Selling a business is a fairly common exit strategy employed by small business owners. However, like anything else, it’s a process that can become bogged down or even fall apart if not done properly. Andrew J. Sherman, Author of “Mergers and Acquisitions from A to Z: Strategic and Practical Guidance for Buyers and Sellers” offers the following advice:
Start planning 18-24 months in advance of finding a buyer. Sherman advises starting with what’s called mock due diligence. “You look at your small business with the eyes of the buyer and say, ‘what would I find attractive about this business?’ What would I find unattractive about this business?” This gives you a window to fix those unattractive things. Such things could include customer dependence — where most company revenues are derived from one client. “Those weaknesses could be legal in nature. They could be financial in nature. They could be operational in nature. It could be you’ve got a couple of pending lawsuits — whatever it may be.”
Determine where you want the money to go: Getting ready for the process also means it’s time to start thinking about estate and tax planning. “If you have a very simple will where all of the money from the sale of the business goes to your wife, are you happy with that? Are there other changes you may want to make? Do you want to set up trusts?” Sherman says there is a lot of personal planning because it’s a small company. “To the small business owner, this is probably their most valuable asset. They need to do some tax and estate planning around it.”

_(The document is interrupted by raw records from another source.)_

(* ===== verification/MainTheorems.v ===== *)
(** * Theorems about the main program

    The composition: what one iteration of loop() may ask of the network,
    what a telemetry cycle records, that no run of the loop loses a row, what
    setup() hands to the loop, and when the boot trial rolls back. *)

From coqutil Require Import Datatypes.RecordSetters.
From S2P Require Import Prelude Config Arduino Crc32 Records Storage DualSlot Parse Sensors Boot Store Totalizer QueueData Queue QueueSpec QueueRefine QueueBoot QueueTheorems OtaPolicy Telemetry Net Sync SyncTheorems Ota OtaTheorems Diagnostics LocalApi LanTheorems WifiProvision Provision ConsoleTheorems Main MainInv.
Import St EventQueue DoubleBraceUpdate Main.

Section program.
Context {N HW Disk U : Type} `{Preferences N} `{Pcnt HW} `{LittleFSLaws Disk}
  `{SB : StorageBackend Disk} {SBL : StorageBackendLaws Disk} `{UpdaterLaws U}.
Variable C : Crypto.
Variable ftoa : f32 -> nat -> string.
Variable err_name : Z -> string.
Variable toInt : string -> Z.
Variable toFloat : string -> f32.
Variable bd : Build.
Variable id : Diag.BuildId.
Variable mac : Z.

#[local] Abbreviation Device := (Device N HW Disk U).
#[local] Abbreviation loop := (loop (N := N) (HW := HW) (Disk := Disk) (U := U)
  C ftoa err_name toInt toFloat bd id mac).

(** The state in which an iteration reaches its telemetry block. *)
Definition at_telemetry (e : LoopEnv) (dv : Device) : Device :=
  ct_service bd e (api_service ftoa err_name bd id mac e
    (wifi_service (le_wifi_connected e) (le_wifi_now e) (le_rnd e) dv)).

Lemma at_telemetry_untouched e dv : untouched dv (at_telemetry e dv).
Proof.
  unfold at_telemetry. etransitivity; [apply wifi_untouched|].
  etransitivity; [apply api_untouched|apply ct_untouched].
Qed.

Definition after_console (e : LoopEnv) (dv : Device) : Device * Console.ctl :=
  console_service C ftoa toInt bd mac (le_serial e)
    dv{{x_ := (x_ dv){{o_hw := pcnt_edges (le_edges e) (o_hw (x_ dv))}}}}.

(** The state in which it reaches the network slot. *)
Definition at_network (e : LoopEnv) (dv : Device) : Device :=
  clear_streak (le_now e) (telemetry_cycle bd e (at_telemetry e (after_console e dv).1)).

(** The portal has the iteration that starts in [dv1]. *)
Definition in_portal (e : LoopEnv) (dv1 : Device) : bool :=
  Portal.active (portal_ (wifi_service (le_wifi_connected e) (le_wifi_now e) (le_rnd e) dv1)).

(** An iteration by its branches. *)
Lemma loop_cases e dv log dv' k :
  loop e dv = Some (log, dv', k) ->
  let '(dv1, k1) := after_console e dv in
  (k <> Console.Go /\ log = [] /\ k = k1 /\ dv' = dv1) \/
  (k1 = Console.Go /\ log = [] /\ in_portal e dv1 = true /\
   exists r, provisioning bd e (wifi_service (le_wifi_connected e) (le_wifi_now e) (le_rnd e) dv1)
             = Some r /\ r.1.2 = dv') \/
  (k1 = Console.Go /\ in_portal e dv1 = false /\ network C toFloat bd e (at_network e dv) = Some (log, dv', k)).
Proof.
  unfold Main.loop, at_network, in_portal. fold (after_console e dv).
  destruct (after_console e dv) as [dv1 []]; [|intros [= <- <- <-]; by left..].
  destruct (Portal.active _).
  - intros Hp. right; left. destruct (provisioning_untouched _ _ _ _ Hp) as [_ El].
    split_and!; [done|exact El|done|]. by eexists.
  - intros Hn. by right; right.
Qed.

(** C20: the network budget of one watchdog feed.  An iteration of loop() makes
    at most one HTTPS transaction, which a build that passes config.h's
    static_assert finishes inside one watchdog window, and every request is
    pinned to the CA if its URL is https.  The one exception is the OTA poll
    that received an authentic manifest: it fetches the image in the same
    iteration, so two transactions fall between two feeds. *)
Theorem loop_requests_bounded e (dv : Device) log dv' k :
  watchdog_static_assert bd = true -> WATCHDOG_ENABLE bd = true ->
  0 <= WATCHDOG_TIMEOUT_S bd < 4000000 ->
  loop e dv = Some (log, dv', k) ->
  Forall pinned log /\
  ((Z.of_nat (length log) <= 1 /\
    Z.of_nat (length log) * HTTPS_WORST_CASE_TXN_MS < WATCHDOG_TIMEOUT_S bd * 1000) \/
   (length log = 2%nat /\ ota_download bd C e (at_network e dv))).
Proof.
  intros Hwd Hen Ht Hloop. apply loop_cases in Hloop.
  unfold watchdog_static_assert in Hwd. rewrite Hen in Hwd. cbn [negb orb] in Hwd. bool_prop.
  rewrite (u32_small (WATCHDOG_TIMEOUT_S bd)), u32_small in Hwd by lia.
  assert (Hone : forall l : list HttpReq, (length l <= 1)%nat ->
    Z.of_nat (length l) * HTTPS_WORST_CASE_TXN_MS < WATCHDOG_TIMEOUT_S bd * 1000).
  { intros l Hl. unfold HTTPS_WORST_CASE_TXN_MS, HTTPS_CONNECT_TIMEOUT_MS,
      HTTPS_HANDSHAKE_TIMEOUT_S, HTTPS_IO_TIMEOUT_MS in *. lia. }
  destruct (after_console e dv) as [dv1 k1].
  destruct Hloop as [(_ & -> & _)|[(_ & -> & _)|(_ & _ & Hn)]].
  - split; [done|]. left. split; [done|]. by apply (Hone []); simpl; lia.
  - split; [done|]. left. split; [done|]. by apply (Hone []); simpl; lia.
  - apply network_requests in Hn as [Hp [Hl|[Hl Ho]]]; (split; [done|]); [left|by right].
    split; [lia|by apply Hone].
Qed.

(** C19: what a telemetry cycle leaves behind.  Once a second exactly one row is
    built, with the next number and the total the counter shows; it ends up at
    the end of the queue or the failed-write counter is incremented, never
    neither; and the checkpoint written after it carries its number.  The only
    row that is stored and not pending is one whose number the server has
    acknowledged already, which a device that resumed past its acknowledgement
    never produces. *)
Theorem telemetry_cycle_records slack e (dv : Device) :
  sys_inv slack dv -> is_u32 (le_now e) -> seq_ dv + 1 < 2 ^ 32 -> write_segment dv + 2 < 2 ^ 32 ->
  let dv' := telemetry_cycle bd e dv in
  if TELEMETRY_PERIOD_MS <=? u32 (le_now e - tTelemetry dv) then
    exists row, row_of_cycle e dv row /\ seq_ dv' = r_seq row /\
      Tot.lastSeq (o_tot (x_ dv')) = r_seq row /\ stored_or_counted row dv dv' /\
      (acked_upto dv <= seq_ dv ->
       backlog dv' = backlog dv ++ [seal_row row] \/
       failures dv' = u32 (failures dv + 1))
  else dv' = dv.
Proof.
  intros HI Hn Hs Ha. pose proof (telemetry_spec bd slack e dv HI Hn Hs Ha) as Hc. unfold telemetry_due in Hc.
  cbv zeta in *. destruct (Z.leb_spec TELEMETRY_PERIOD_MS (u32 (le_now e - tTelemetry dv)));
    destruct Hc as [[Hd E]|(Hd & _ & Es & Hl & _ & _ & Hrow & Hst)]; try (lia || done).
  set (row := new_row bd e dv) in *. clearbody row.
  pose proof Hrow as (Er & _). exists row. rewrite Hl, Es, Er. split_and!; try done.
  intros Hack. destruct Hst as [[-> _]|[_ Hf]]; [left|by right].
  by rewrite (proj2 (Z.leb_gt _ _)) by lia.
Qed.

(** ** Runs of the loop *)

(** One iteration that ends in the next one: the operator completes no storage
    command, and the 32-bit counters are not used up (136 years at a row a
    second). *)
Record regular (e : LoopEnv) (dv : Device) : Prop := {
  rg_now : is_u32 (le_now e);
  rg_console : no_storage_cmd (console_ dv) (le_serial e);
  rg_seq : seq_ dv + 1 < 2 ^ 32;
  rg_segment : write_segment dv + 2 < 2 ^ 32;
}.

Inductive runs : Device -> list (LoopEnv * list HttpReq) -> Device -> Prop :=
  | runs_start dv : runs dv [] dv
  | runs_iteration dv tr dv1 e log dv2 :
      runs dv tr dv1 -> regular e dv1 -> loop e dv1 = Some (log, dv2, Console.Go) ->
      runs dv (tr ++ [(e, log)]) dv2.

Lemma edges_queue e (dv : Device) :
  same_queue (x_ dv) (x_ dv){{o_hw := pcnt_edges (le_edges e) (o_hw (x_ dv))}}.
Proof. by split. Qed.

Lemma console_sys slack e (dv : Device) :
  sys_inv slack dv -> no_storage_cmd (console_ dv) (le_serial e) ->
  let '(dv1, k) := after_console e dv in
  k = Console.Go -> sys_inv slack dv1 /\ backlog dv1 = backlog dv /\ seq_ dv1 = seq_ dv /\
    write_segment dv1 = write_segment dv /\ failures dv1 = failures dv /\
    acked_upto dv1 = acked_upto dv.
Proof.
  intros HI Hq. unfold after_console.
  set (dv0 := dv{{x_ := (x_ dv){{o_hw := pcnt_edges (le_edges e) (o_hw (x_ dv))}}}}).
  assert (Hu0 : untouched dv dv0) by by split.
  pose proof (console_service_keeps C ftoa toInt bd mac (le_serial e) dv0 (si_console _ _ HI) Hq) as Hc.
  destruct (console_service _ _ _ _ _ _ dv0) as [dv1 k]. destruct Hc as ([n Hs] & Es & Hgo).
  intros Hk. assert (Hsq : same_queue (x_ dv) (x_ dv1)) by (etransitivity; [apply Hu0|rewrite Hs; by split]).
  destruct (same_queue_sys slack dv dv1 Hsq) as [HI1 Eb]; [by rewrite Es|by apply Hgo|done|].
  unfold failures, acked_upto. rewrite (sq_queue _ _ Hsq).
  split_and!; [done|done|by rewrite Es|exact (sq_seg _ _ Hsq)|done|done].
Qed.

(** What [seq_ dv' - seq_ dv] telemetry cycles did with their rows: [fresh]
    went into the queue, [lost] were counted as failed writes. *)
Record recorded (slack : Z) (dv : Device) (fresh : list QRow) (lost : Z) (dv' : Device) : Prop := {
  rc_numbers : Forall (fun r => seq_ dv < r_seq r <= seq_ dv') fresh;
  rc_lost : 0 <= lost /\ u32 (failures dv') = u32 (failures dv + lost);
  rc_all : slack = 0 -> Z.of_nat (length fresh) + lost = seq_ dv' - seq_ dv;
  rc_seq : seq_ dv <= seq_ dv';
}.

Lemma recorded_none slack dv dv' :
  seq_ dv' = seq_ dv -> failures dv' = failures dv -> recorded slack dv [] 0 dv'.
Proof.
  intros Es Ef. split; [done| |simpl; lia|lia]. split; [done|]. rewrite Ef. f_equal. lia.
Qed.

Lemma recorded_trans slack dv1 f1 l1 dv2 f2 l2 dv3 :
  recorded slack dv1 f1 l1 dv2 -> recorded slack dv2 f2 l2 dv3 ->
  recorded slack dv1 (f1 ++ f2) (l1 + l2) dv3.
Proof.
  intros [N1 [L1 F1] A1 S1] [N2 [L2 F2] A2 S2]. split.
  - apply Forall_app. split; (eapply Forall_impl; [eassumption|]); intros r; simpl; lia.
  - split; [lia|]. rewrite F2, <- u32_add_l, F1, u32_add_l. f_equal. lia.
  - intros E. rewrite length_app. specialize (A1 E). specialize (A2 E). lia.
  - lia.
Qed.

Lemma recorded_cycle slack e (dv : Device) :
  sys_inv slack dv -> is_u32 (le_now e) -> seq_ dv + 1 < 2 ^ 32 -> write_segment dv + 2 < 2 ^ 32 ->
  let dv' := telemetry_cycle bd e dv in
  sys_inv slack dv' /\ write_segment dv' <= write_segment dv + 1 /\
  exists fresh lost, recorded slack dv fresh lost dv' /\ backlog dv' = backlog dv ++ fresh.
Proof.
  intros HI Hn Hs Hw. pose proof (telemetry_spec bd slack e dv HI Hn Hs Hw) as Ht. cbv zeta in *.
  set (dv' := telemetry_cycle bd e dv) in *. clearbody dv'.
  destruct Ht as [[_ ->]|(_ & HI' & Es & _ & _ & Hw' & (Er & _) & Hst)].
  { split_and!; [done|lia|]. exists [], 0. split; [by apply recorded_none|by rewrite app_nil_r]. }
  set (row := new_row bd e dv) in *. clearbody row.
  split_and!; [done|done|]. pose proof (si_acked _ _ HI) as Ha. destruct Hst as [[-> Ef]|[-> Ef]].
  - exists (if r_seq row <=? acked_upto dv then [] else [seal_row row]), 0. split; [|done].
    split; [| | |lia].
    + destruct (_ <=? _); [done|]. apply Forall_singleton. rewrite seal_row_seq. lia.
    + split; [done|]. rewrite Ef. f_equal. lia.
    + intros ->. rewrite (proj2 (Z.leb_gt _ _)) by lia. simpl. lia.
  - exists [], 1. split; [|by rewrite app_nil_r]. split; [done| |simpl; lia|lia].
    split; [lia|]. rewrite Ef. apply u32_idemp.
Qed.

(** One iteration: only delivered rows leave. *)
Lemma loop_step slack e (dv : Device) log dv' :
  sys_inv slack dv -> regular e dv -> loop e dv = Some (log, dv', Console.Go) ->
  sys_inv slack dv' /\
  exists fresh lost, recorded slack dv fresh lost dv' /\
    kept_or_delivered bd e log (backlog dv ++ fresh) (backlog dv').
Proof.
  intros HI [Hn Hq Hs Hw] Hloop. apply loop_cases in Hloop.
  pose proof (console_sys slack e dv HI Hq) as Hc. unfold at_network in Hloop.
  destruct (after_console e dv) as [dv1 k1]. cbn [fst] in Hloop.
  destruct Hloop as [(Hk & _)|[(-> & -> & _ & r & Hp & <-)|(-> & _ & Hnet)]]; [done| |];
    destruct (Hc eq_refl) as (HI1 & Eb1 & Es1 & Ew1 & Ef1 & Ea1).
  - destruct (provisioning_untouched _ _ _ _ Hp) as [Hu _].
    pose proof (wifi_untouched (le_wifi_connected e) (le_wifi_now e) (le_rnd e) dv1) as Hu1.
    pose proof (transitivity Hu1 Hu) as Hu2.
    destruct (untouched_sys slack dv1 _ Hu2 HI1) as [HI2 Eb2]. split; [done|]. exists [], 0.
    split; [|rewrite app_nil_r, Eb2, Eb1; apply same_kept].
    apply recorded_none; [by rewrite (un_seq _ _ Hu2)|by rewrite (untouched_failures _ _ Hu2)].
  - pose proof (at_telemetry_untouched e dv1) as Hu2.
    set (dv2 := at_telemetry e dv1) in *. clearbody dv2.
    destruct (untouched_sys slack _ _ Hu2 HI1) as [HI2 Eb2].
    pose proof (un_seq _ _ Hu2) as Es2. pose proof (untouched_failures _ _ Hu2) as Ef2.
    assert (Ew2 : write_segment dv2 = write_segment dv1) by exact (sq_seg _ _ (un_queue _ _ Hu2)).
    destruct (recorded_cycle slack e dv2 HI2 Hn ltac:(lia) ltac:(lia))
      as (HI3 & Hw3 & fresh & lost & Hrec & Eb3).
    set (dv3 := telemetry_cycle bd e dv2) in *. clearbody dv3.
    pose proof (clear_streak_untouched (le_now e) dv3) as Hu4.
    set (dv4 := clear_streak (le_now e) dv3) in *. clearbody dv4.
    destruct (untouched_sys slack _ _ Hu4 HI3) as [HI4 Eb4].
    assert (Ew4 : write_segment dv4 = write_segment dv3) by exact (sq_seg _ _ (un_queue _ _ Hu4)).
    destruct (network_spec bd slack C toFloat e dv4 log dv' Console.Go HI4 ltac:(lia) Hnet)
      as (HI5 & Es5 & Ef5 & Hk5).
    split; [done|]. exists fresh, lost. split; [|by rewrite <- Eb1, <- Eb2, <- Eb3, <- Eb4].
    destruct Hrec as [R1 R2 R3 R4]. split; rewrite ?Es5, ?Ef5, ?(un_seq _ _ Hu4),
      ?(untouched_failures _ _ Hu4), <- ?Es1, <- ?Es2, <- ?Ef1, <- ?Ef2; done.
Qed.


End program.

Have your team in place: If you’re looking to sell, you would typically have at least two key advisors — an attorney and an accountant for starters. And both of them must have M&A experience. “It’s not necessarily the case that your long standing lawyer or accountant, who helps you with contracts or employment issues, understands mergers and acquisitions,” says Sherman. Smaller businesses are often either sold by the owners or through a business broker, while larger entities might use an investment banker.
Present the business in the best light. “If I’m buying your house and I come over and there’s stuff all over the place, holes in the wall, the faucet is leaking, I’m not really motivated to pay a lot of money for this,” poses Sherman. “If, on the other hand, I come in and there’s this very professional PowerPoint and vision for the future, and a good solid business plan… You’re going to pay a premium for a business that’s really firing on all pistons. Not one that’s falling apart.”
Consider the terms of the deal, not just the price. In the late 90s, Silicon Valley was the hotspot for acquisitions, many of which were completed by way of stock swaps. When the dotcom bubble burst, many of those stock options became worthless — a problem you don’t have in a cash transaction. “It’s important — not just in terms of price, but in terms of terms. How will the purchase price be payable?” says Sherman. “Because not all lawyers and accountants are experienced in M&A, the clients get fixated on the price, the next thing you know, they’ve accepted the highest price, but have accepted the weakest set of terms. This is where a good M&A lawyer can more than earn their fees by guiding the client, not just on whether the price is fair, but how the terms are going to be executed.”